I slept until 11 this morning. I would get woke up then go back to bed. Mom needed help on something so I finally stayed up and got it done and then came back home about 1pm and slept on and off until about 7. I am still tired so it will be an early night tonight.
My hair is growing back decently, I'm tickled. I am though hitting bouts of depression now. Unusual for me. I still feel like the tumor is growing back, Thursday, Rathfoot should look again and I will be pleased to know, yes or no. I'd rather it not be but either way, I can't wait for this to end. Denise says it's just scar tissue.

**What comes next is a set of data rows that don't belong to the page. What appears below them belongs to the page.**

(** * go/v8/binding.cc: the worker binding between a host and a V8 isolate

    A shallow embedding of [binding.cc].  The V8 engine and the host's cgo
    exports ([getModuleSource], [recvCb], [recvSyncCb]) are collaborators
    of the file:

    - the engine is a record [V8] of what its compilers answer; a compiled
      script is the sequence of calls it makes to the globals the worker
      installs ([$recv], [$recvSync], [$send], [$sendSync]) and how it
      completes;
    - the host is a record [Host]; its callbacks receive the worker id and a
      message, and do not call back into the worker;
    - [v8::Locker] is scoped and re-entrant for the thread that owns it; its
      constructor and destructor are events of the trace;
    - a [const char*] is read up to its first NUL: [until_nul] is applied
      wherever the file turns a JavaScript string, or an answer of the
      host, into a C string; the strings the host passes in ([url_s],
      [name_s], [source_s], [msg]) are C strings already, and the module
      requests are taken as [ToStdString] reads them.

    Every call that leaves the file is recorded, in order, in the trace
    [events]. *)

From Stdlib Require Import ZArith Lia Ascii String.
From stdpp Require Import base option list strings gmap pretty.

Local Open Scope Z_scope.

(** ** Strings of the file *)

Definition nl : string := String "010"%char EmptyString.

(** What a [const char*] reader sees of a string: the characters before
    the first NUL. *)
Fixpoint until_nul (s : string) : string :=
  match s with
  | EmptyString => EmptyString
  | String c s => if decide (c = "000"%char) then EmptyString
                  else String c (until_nul s)
  end.

Definition nul_free (s : string) : Prop :=
  "000"%char ∉ list_ascii_of_string s.

(** [ToCString]: a [String::Utf8Value] is [None] when [*value] is null. *)
Definition ToCString (value : option string) : string :=
  match value with
  | Some s => s
  | None => "<v8worker: string conversion failed>"
  end.

(** [String::Utf8Value::length]. *)
Definition Utf8Value_length (value : option string) : nat :=
  match value with
  | Some s => String.length s
  | None => 0%nat
  end.

(** [CopyString]: the C string [strcpy] copies (its allocation is
    [CopyString_allocated] below). *)
Definition CopyString (value : string) : string := until_nul value.

(** [for (int i = from; i < to; i++) body] on an accumulator. *)
Definition for_loop {A : Type} (from to : Z) (body : A → A) (a : A) : A :=
  Nat.iter (Z.to_nat (to - from)) body a.

(** ** What the engine reports about an exception *)

(** [v8::Message], as [ExceptionString] reads it. *)
Record Message : Type := {
  ResourceName : option string;
  GetLineNumber : Z;
  GetSourceLine : option string;
  GetStartColumn : option Z;
  GetEndColumn : option Z
}.

(** What a [v8::TryCatch] that has caught holds. *)
Record Thrown : Type := {
  Exception : option string;
  GetMessage : option Message;
  StackTrace : option string
}.

(** [ExceptionString(isolate, context, try_catch)]; [try_catch] is [None]
    when nothing was caught (all its handles are empty).  [out.append] of
    a [const char*] appends its characters up to the first NUL. *)
Definition ExceptionString (try_catch : option Thrown) : string :=
  let out := "" in
  let exception_string := ToCString (try_catch ≫= Exception) in
  match try_catch ≫= GetMessage with
  | None =>
      let out := out +:+ until_nul exception_string in
      out +:+ nl
  | Some message =>
      let filename_string := ToCString (ResourceName message) in
      let linenum := GetLineNumber message in
      let scratch := pretty linenum in
      let out := out +:+ until_nul filename_string in
      let out := out +:+ ":" in
      let out := out +:+ until_nul scratch in
      let out := out +:+ nl in
      let sourceline_string := ToCString (GetSourceLine message) in
      let out := out +:+ until_nul sourceline_string in
      let out := out +:+ nl in
      let start := default 0 (GetStartColumn message) in
      let out := for_loop 0 start (λ out, out +:+ " ") out in
      let end_ := default 0 (GetEndColumn message) in
      let out := for_loop start end_ (λ out, out +:+ "^") out in
      let out := out +:+ nl in
      let stack_trace := try_catch ≫= StackTrace in
      if decide (0 < Utf8Value_length stack_trace)%nat then
        let out := out +:+ until_nul (ToCString stack_trace) in
        out +:+ nl
      else
        let out := out +:+ until_nul exception_string in
        out +:+ nl
  end.

(** The layout the diagnostic is described by: [n] copies of a character. *)
Fixpoint repeat_string (n : nat) (s : string) : string :=
  match n with
  | O => ""
  | S n => s +:+ repeat_string n s
  end.

(** The diagnostic as it is described: resource name and line number, the
    source line, the underline, and the stack trace if it is not empty or
    else the exception message, each on a line of its own. *)
Definition Diagnostic_layout (t : Thrown) : string :=
  match GetMessage t with
  | Some message =>
      let start := default 0 (GetStartColumn message) in
      let end_ := default 0 (GetEndColumn message) in
      ToCString (ResourceName message) +:+ ":" +:+
        pretty (GetLineNumber message) +:+ nl +:+
      ToCString (GetSourceLine message) +:+ nl +:+
      repeat_string (Z.to_nat start) " " +:+
        repeat_string (Z.to_nat (end_ - start)) "^" +:+ nl +:+
      match StackTrace t with
      | Some (String c trace) => String c trace
      | _ => ToCString (Exception t)
      end +:+ nl
  | None => ToCString (Exception t) +:+ nl
  end.

(** ** Scripts *)

(** A JavaScript value as the binding tells them apart, and a running
    script: the calls it makes to the worker's globals, then its
    completion. *)
Inductive Value : Type :=
  | VString (s : string)
  | VFunction (call : string → Script)
  | VOther
with Script : Type :=
  | Return (v : Value)
  | Throw (e : Thrown)
  | Call_recv (arg : Value) (k : Script)
  | Call_recvSync (arg : Value) (k : Script)
  | Call_send (arg : Value) (k : Script)
  | Call_sendSync (arg : Value) (k : string → Script).

Definition Function : Type := string → Script.

(** A compiled module: [GetModuleRequest(i)], [InstantiateModule] given the
    resolve callback ([inl]: an empty [Maybe] with an exception pending),
    and the script [Evaluate] runs. *)
Record ModuleCode : Type := {
  GetModuleRequests : list string;
  InstantiateModule : (string → option nat) → Thrown + bool;
  Evaluate : Script
}.

(** A [Local<Module>]: the identity of the module object and its code.
    Every compilation makes a new module object; the worker hands out the
    identities in [next_module]. *)
Record Module : Type := {
  identity : nat;
  code : ModuleCode
}.

Record V8 : Type := {
  (** [ScriptCompiler::CompileModule] on (resource name, source text) *)
  CompileModule : string → string → Thrown + ModuleCode;
  (** [Script::Compile] on (resource name, source text) *)
  Compile : string → string → Thrown + Script
}.

Record Host : Type := {
  getModuleSource : Z → string → string;
  recvSyncCb : Z → string → string
}.

Inductive Event : Type :=
  | Locker_acquire
  | Locker_release
  | getModuleSource_call (id : Z) (url : string)
  | CompileModule_call (url : string)
  | recvCb_call (id : Z) (msg : string)
  | recvSyncCb_call (id : Z) (msg : string).

(** ** The worker *)

(** [class ModuleData]; a [Global<Module>] is the identity of its module. *)
Record ModuleData : Type := {
  url_to_module_map : gmap string nat;
  module_to_url_map : gmap nat string
}.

My weight continues to drop, I'm (last time looked) 192.5 lbs. Probably less now. Again today I resorted to the Morphine 15mg for the foot pain even though this morning I awoke for the first time and they didn't hurt. Unfortunately though it didn't last long. They hurt so bad Sunday that I used the handicapped parking pass, even at Sears when I got my tires put on. I just couldn't take the pain hoofing it too far. Other than to buy the grill me and Denise said we would when it goes on sale, I sat. Oddly enough, setting doesn't help that much but it does a little. The guys noticed the handicapped sticker and also noticed how I walked. How embarrassing. I hate using that parking pass.
Only 1 of the anxiety type attacks today... not bad.
Somehow I thought when the chemo and radiation was over that it was clear sailing. I was wrong. After a while one just gets tired and feels like tossing their hands in the air and saying enough. I'm almost to that point now.